◆ Required work ◆
Look through the data below for the line with "(mkDB (nodeID d) (worldstate d) s" and the line with "(mkDB (nodeID d) (worldstate d) (blockStore d) (stateTrieStore", then output those two and all lines in between, exactly as written.

◆ Records from a data collection ◆

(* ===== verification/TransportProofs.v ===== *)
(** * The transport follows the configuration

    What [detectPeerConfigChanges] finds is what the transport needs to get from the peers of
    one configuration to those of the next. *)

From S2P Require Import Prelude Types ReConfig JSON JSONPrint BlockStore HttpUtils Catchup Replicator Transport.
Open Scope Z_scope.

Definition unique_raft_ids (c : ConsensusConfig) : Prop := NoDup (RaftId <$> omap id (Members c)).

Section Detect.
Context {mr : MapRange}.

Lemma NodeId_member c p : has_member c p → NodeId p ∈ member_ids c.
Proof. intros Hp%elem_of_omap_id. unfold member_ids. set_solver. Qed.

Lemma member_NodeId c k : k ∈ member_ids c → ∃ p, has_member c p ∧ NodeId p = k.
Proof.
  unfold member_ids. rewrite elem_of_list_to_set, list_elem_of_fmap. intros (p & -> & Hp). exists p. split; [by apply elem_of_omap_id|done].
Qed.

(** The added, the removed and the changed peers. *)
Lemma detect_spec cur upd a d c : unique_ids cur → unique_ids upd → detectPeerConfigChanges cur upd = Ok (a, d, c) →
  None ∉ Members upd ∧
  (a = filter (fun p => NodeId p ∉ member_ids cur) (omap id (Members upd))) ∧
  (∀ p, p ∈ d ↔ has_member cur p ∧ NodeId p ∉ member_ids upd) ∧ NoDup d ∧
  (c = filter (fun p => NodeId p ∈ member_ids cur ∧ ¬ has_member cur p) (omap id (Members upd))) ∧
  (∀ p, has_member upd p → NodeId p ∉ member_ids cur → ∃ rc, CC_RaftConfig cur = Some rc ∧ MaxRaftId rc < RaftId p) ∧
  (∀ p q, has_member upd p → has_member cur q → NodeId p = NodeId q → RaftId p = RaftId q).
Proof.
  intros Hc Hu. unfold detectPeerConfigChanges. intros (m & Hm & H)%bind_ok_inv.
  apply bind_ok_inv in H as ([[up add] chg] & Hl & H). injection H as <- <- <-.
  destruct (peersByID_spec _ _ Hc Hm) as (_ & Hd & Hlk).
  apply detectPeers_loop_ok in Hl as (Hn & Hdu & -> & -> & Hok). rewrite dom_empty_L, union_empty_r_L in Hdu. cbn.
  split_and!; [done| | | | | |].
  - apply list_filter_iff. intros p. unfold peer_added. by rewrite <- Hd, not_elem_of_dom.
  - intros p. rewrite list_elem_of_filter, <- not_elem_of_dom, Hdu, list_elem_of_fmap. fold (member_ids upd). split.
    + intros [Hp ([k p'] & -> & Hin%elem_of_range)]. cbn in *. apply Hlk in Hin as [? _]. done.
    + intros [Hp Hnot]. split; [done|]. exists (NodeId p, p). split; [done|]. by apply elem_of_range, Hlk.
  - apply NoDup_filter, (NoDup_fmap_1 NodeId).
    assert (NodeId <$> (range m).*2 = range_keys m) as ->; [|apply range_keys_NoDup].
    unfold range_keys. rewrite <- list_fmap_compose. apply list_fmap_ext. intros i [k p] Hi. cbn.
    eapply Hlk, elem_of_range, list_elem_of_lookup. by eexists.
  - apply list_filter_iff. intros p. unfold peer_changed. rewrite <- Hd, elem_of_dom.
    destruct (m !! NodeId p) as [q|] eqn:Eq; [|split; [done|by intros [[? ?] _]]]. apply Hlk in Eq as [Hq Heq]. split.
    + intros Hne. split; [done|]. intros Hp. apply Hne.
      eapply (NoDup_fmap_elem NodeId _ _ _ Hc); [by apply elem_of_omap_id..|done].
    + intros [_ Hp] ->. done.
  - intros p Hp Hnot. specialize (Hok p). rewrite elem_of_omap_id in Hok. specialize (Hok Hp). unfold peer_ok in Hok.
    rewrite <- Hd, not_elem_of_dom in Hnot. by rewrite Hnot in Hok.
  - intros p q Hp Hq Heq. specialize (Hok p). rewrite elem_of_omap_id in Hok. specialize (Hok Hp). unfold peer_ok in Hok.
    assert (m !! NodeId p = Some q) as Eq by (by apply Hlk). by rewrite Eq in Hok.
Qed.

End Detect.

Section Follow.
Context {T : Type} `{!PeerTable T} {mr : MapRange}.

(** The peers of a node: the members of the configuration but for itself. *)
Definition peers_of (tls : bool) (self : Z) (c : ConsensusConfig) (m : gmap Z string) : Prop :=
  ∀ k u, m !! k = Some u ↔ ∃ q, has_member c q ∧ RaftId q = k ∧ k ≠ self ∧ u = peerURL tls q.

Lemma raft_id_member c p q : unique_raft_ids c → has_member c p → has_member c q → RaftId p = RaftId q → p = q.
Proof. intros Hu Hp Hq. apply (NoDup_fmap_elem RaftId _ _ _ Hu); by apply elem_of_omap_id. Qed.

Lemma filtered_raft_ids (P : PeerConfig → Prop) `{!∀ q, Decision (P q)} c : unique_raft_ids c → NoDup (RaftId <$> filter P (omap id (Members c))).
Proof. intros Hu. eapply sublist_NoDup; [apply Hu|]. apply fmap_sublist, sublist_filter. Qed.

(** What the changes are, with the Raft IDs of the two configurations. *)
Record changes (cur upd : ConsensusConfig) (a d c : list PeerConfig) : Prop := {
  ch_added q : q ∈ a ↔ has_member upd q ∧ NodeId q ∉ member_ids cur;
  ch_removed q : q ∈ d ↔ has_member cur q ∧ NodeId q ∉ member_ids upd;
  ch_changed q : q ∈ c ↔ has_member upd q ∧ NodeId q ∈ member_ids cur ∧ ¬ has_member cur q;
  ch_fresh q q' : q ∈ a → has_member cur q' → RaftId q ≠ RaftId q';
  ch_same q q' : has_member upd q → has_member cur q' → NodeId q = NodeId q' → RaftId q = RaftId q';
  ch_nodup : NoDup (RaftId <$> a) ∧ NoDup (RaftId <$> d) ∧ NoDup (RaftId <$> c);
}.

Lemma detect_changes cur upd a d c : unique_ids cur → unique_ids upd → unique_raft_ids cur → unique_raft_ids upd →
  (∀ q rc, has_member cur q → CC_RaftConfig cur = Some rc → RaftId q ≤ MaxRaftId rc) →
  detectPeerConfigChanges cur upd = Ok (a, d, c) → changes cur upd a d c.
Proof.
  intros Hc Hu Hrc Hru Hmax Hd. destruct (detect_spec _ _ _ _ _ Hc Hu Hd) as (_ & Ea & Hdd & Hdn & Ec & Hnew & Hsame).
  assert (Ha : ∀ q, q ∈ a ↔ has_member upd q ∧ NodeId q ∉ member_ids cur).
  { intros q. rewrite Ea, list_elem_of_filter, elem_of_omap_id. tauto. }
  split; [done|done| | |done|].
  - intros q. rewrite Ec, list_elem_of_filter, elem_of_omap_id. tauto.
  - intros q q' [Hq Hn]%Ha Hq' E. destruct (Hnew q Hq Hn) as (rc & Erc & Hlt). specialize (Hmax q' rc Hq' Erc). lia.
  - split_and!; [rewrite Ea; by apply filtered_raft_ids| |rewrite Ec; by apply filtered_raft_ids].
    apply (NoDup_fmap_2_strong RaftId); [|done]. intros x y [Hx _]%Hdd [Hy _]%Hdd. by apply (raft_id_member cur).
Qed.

...

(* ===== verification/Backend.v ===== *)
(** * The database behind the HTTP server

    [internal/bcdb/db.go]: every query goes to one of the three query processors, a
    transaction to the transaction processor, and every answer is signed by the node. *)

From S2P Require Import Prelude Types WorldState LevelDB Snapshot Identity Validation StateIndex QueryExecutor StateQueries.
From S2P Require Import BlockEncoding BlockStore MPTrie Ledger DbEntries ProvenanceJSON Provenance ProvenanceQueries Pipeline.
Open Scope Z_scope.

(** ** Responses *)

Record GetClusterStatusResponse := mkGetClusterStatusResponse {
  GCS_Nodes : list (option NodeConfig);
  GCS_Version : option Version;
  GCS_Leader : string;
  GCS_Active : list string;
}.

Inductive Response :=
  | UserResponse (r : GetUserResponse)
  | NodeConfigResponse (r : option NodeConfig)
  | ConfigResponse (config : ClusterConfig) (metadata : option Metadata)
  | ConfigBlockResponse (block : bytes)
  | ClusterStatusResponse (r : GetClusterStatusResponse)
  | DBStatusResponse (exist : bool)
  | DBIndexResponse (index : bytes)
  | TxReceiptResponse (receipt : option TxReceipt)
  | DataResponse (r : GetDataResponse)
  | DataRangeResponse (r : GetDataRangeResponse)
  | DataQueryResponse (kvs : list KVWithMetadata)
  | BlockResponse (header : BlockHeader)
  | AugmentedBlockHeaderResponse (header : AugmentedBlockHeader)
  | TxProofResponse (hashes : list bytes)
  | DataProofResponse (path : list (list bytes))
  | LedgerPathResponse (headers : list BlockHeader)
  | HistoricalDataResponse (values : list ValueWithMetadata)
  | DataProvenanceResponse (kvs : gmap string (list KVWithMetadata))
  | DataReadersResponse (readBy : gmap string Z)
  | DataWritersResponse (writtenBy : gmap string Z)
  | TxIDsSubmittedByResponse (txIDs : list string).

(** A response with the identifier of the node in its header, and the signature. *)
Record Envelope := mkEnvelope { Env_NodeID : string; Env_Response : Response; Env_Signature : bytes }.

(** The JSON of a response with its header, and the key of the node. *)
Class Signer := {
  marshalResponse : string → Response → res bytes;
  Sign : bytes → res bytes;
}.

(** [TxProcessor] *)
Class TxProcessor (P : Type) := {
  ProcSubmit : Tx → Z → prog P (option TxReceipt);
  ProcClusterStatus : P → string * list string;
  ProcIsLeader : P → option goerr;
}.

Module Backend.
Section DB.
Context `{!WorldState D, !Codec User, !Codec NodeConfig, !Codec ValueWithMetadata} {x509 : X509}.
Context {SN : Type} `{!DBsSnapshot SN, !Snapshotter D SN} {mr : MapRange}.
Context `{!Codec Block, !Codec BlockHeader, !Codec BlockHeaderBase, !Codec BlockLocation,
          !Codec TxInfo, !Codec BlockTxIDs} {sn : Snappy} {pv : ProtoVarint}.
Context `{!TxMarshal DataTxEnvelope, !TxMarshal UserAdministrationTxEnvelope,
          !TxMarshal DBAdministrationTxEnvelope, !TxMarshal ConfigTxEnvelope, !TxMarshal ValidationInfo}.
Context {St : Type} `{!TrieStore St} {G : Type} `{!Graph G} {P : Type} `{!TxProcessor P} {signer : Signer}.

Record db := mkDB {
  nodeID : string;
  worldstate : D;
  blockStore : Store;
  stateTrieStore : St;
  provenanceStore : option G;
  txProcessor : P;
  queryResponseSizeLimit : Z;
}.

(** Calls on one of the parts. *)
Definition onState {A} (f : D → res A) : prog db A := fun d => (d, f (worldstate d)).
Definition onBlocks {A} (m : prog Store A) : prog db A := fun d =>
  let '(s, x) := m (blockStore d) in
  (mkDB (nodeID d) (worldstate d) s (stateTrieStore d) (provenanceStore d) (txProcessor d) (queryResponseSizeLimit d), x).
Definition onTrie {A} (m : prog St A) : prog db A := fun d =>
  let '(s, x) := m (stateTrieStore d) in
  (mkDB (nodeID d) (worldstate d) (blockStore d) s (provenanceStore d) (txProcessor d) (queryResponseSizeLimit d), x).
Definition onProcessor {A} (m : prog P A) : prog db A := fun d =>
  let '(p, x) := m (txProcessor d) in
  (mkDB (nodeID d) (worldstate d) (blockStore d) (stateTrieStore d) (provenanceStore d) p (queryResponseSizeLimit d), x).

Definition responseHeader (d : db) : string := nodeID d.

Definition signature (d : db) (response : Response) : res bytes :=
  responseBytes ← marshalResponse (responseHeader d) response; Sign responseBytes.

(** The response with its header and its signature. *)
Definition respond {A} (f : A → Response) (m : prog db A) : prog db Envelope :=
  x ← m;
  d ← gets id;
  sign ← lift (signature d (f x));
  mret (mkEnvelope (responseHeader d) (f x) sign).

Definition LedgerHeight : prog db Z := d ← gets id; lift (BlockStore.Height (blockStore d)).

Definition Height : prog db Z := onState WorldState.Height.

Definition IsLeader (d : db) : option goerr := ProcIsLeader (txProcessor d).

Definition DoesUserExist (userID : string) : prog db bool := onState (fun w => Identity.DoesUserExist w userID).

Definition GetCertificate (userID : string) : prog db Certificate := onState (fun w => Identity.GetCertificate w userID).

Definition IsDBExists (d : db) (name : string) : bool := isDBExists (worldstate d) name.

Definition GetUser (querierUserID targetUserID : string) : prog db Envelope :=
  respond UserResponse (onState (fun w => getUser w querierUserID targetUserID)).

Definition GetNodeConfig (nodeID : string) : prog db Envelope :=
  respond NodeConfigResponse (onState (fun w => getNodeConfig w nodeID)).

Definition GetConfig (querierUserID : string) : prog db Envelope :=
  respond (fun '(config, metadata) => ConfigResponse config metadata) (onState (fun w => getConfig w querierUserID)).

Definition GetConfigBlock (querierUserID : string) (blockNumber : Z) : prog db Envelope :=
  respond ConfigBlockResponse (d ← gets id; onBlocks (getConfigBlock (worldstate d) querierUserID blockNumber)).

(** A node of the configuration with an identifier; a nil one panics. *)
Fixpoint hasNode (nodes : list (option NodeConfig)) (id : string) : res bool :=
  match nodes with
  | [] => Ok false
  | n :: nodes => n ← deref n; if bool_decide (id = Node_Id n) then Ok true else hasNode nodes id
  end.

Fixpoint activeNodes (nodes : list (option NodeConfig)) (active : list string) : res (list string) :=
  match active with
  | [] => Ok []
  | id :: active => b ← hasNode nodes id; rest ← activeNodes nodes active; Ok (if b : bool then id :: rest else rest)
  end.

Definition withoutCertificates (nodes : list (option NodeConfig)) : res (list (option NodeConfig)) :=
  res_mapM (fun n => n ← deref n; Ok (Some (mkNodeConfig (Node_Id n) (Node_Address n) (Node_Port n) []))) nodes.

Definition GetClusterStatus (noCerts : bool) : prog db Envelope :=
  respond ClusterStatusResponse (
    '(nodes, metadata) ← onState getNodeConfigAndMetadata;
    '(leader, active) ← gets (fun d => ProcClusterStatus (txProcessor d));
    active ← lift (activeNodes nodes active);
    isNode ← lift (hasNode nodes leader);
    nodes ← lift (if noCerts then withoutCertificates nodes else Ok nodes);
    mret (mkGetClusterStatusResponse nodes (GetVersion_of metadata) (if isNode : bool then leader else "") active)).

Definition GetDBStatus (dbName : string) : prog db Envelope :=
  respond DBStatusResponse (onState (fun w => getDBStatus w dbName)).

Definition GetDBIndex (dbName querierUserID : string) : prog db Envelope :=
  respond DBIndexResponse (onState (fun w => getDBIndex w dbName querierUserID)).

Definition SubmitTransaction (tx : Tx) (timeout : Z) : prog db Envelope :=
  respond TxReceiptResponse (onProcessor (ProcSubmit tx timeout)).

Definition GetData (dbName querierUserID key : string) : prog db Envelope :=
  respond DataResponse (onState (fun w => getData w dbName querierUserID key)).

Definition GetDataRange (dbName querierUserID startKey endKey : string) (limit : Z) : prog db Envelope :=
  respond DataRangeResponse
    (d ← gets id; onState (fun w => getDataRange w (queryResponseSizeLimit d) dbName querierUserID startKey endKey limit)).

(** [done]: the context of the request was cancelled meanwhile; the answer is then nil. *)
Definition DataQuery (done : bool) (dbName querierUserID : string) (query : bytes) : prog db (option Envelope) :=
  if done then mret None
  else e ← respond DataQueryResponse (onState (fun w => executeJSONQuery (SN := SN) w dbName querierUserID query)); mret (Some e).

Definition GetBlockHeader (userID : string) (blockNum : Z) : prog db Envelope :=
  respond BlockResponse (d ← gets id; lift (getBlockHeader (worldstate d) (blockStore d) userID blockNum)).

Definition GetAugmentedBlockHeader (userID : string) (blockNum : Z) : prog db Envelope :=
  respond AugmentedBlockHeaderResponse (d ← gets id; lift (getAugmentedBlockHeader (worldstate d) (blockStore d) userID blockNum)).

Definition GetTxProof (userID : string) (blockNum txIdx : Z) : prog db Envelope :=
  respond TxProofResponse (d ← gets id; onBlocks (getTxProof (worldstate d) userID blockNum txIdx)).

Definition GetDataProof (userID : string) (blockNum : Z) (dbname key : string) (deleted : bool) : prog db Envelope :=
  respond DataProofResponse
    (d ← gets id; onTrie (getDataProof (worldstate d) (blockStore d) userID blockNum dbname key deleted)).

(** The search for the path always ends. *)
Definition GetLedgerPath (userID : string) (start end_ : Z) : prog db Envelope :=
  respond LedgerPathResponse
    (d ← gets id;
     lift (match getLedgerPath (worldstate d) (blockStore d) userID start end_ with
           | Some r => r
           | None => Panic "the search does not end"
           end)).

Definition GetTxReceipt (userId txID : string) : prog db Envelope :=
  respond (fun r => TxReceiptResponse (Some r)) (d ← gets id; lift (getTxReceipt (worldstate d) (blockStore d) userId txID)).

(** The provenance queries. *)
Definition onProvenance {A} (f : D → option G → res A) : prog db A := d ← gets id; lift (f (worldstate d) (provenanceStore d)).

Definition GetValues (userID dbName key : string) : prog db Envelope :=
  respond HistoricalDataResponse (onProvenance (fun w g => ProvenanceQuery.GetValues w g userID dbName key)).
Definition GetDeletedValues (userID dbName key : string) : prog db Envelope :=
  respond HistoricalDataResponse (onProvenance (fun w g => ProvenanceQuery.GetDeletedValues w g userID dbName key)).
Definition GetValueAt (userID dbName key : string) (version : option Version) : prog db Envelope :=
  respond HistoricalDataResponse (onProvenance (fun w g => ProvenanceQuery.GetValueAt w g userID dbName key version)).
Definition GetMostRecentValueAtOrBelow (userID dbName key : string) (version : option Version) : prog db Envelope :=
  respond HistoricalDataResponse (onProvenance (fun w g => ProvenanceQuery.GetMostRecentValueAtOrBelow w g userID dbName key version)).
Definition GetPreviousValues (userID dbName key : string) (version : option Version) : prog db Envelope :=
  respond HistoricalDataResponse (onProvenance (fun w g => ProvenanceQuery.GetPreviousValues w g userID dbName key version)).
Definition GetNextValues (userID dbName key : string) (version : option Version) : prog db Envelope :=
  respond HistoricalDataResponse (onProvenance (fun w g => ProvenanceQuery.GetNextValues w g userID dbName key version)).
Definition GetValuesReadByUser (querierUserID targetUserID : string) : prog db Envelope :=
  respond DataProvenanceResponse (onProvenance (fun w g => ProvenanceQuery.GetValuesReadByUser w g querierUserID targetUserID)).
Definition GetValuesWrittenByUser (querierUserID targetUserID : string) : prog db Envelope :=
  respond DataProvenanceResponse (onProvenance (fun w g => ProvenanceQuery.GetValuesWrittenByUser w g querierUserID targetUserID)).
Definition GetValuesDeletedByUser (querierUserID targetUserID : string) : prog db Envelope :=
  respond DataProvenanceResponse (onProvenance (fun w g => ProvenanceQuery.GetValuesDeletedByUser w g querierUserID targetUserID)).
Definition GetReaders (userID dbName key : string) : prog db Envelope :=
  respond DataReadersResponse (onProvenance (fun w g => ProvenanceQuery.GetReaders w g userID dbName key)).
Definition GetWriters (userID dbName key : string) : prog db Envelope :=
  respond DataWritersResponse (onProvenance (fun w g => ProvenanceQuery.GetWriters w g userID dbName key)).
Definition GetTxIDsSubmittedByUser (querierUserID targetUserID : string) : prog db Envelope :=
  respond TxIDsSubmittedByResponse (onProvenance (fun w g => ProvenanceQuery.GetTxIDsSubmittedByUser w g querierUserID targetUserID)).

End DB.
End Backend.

◆ Output ◆
  (mkDB (nodeID d) (worldstate d) s (stateTrieStore d) (provenanceStore d) (txProcessor d) (queryResponseSizeLimit d), x).
Definition onTrie {A} (m : prog St A) : prog db A := fun d =>
  let '(s, x) := m (stateTrieStore d) in
  (mkDB (nodeID d) (worldstate d) (blockStore d) s (provenanceStore d) (txProcessor d) (queryResponseSizeLimit d), x).
Definition onProcessor {A} (m : prog P A) : prog db A := fun d =>
  let '(p, x) := m (txProcessor d) in
  (mkDB (nodeID d) (worldstate d) (blockStore d) (stateTrieStore d) (provenanceStore d) p (queryResponseSizeLimit d), x).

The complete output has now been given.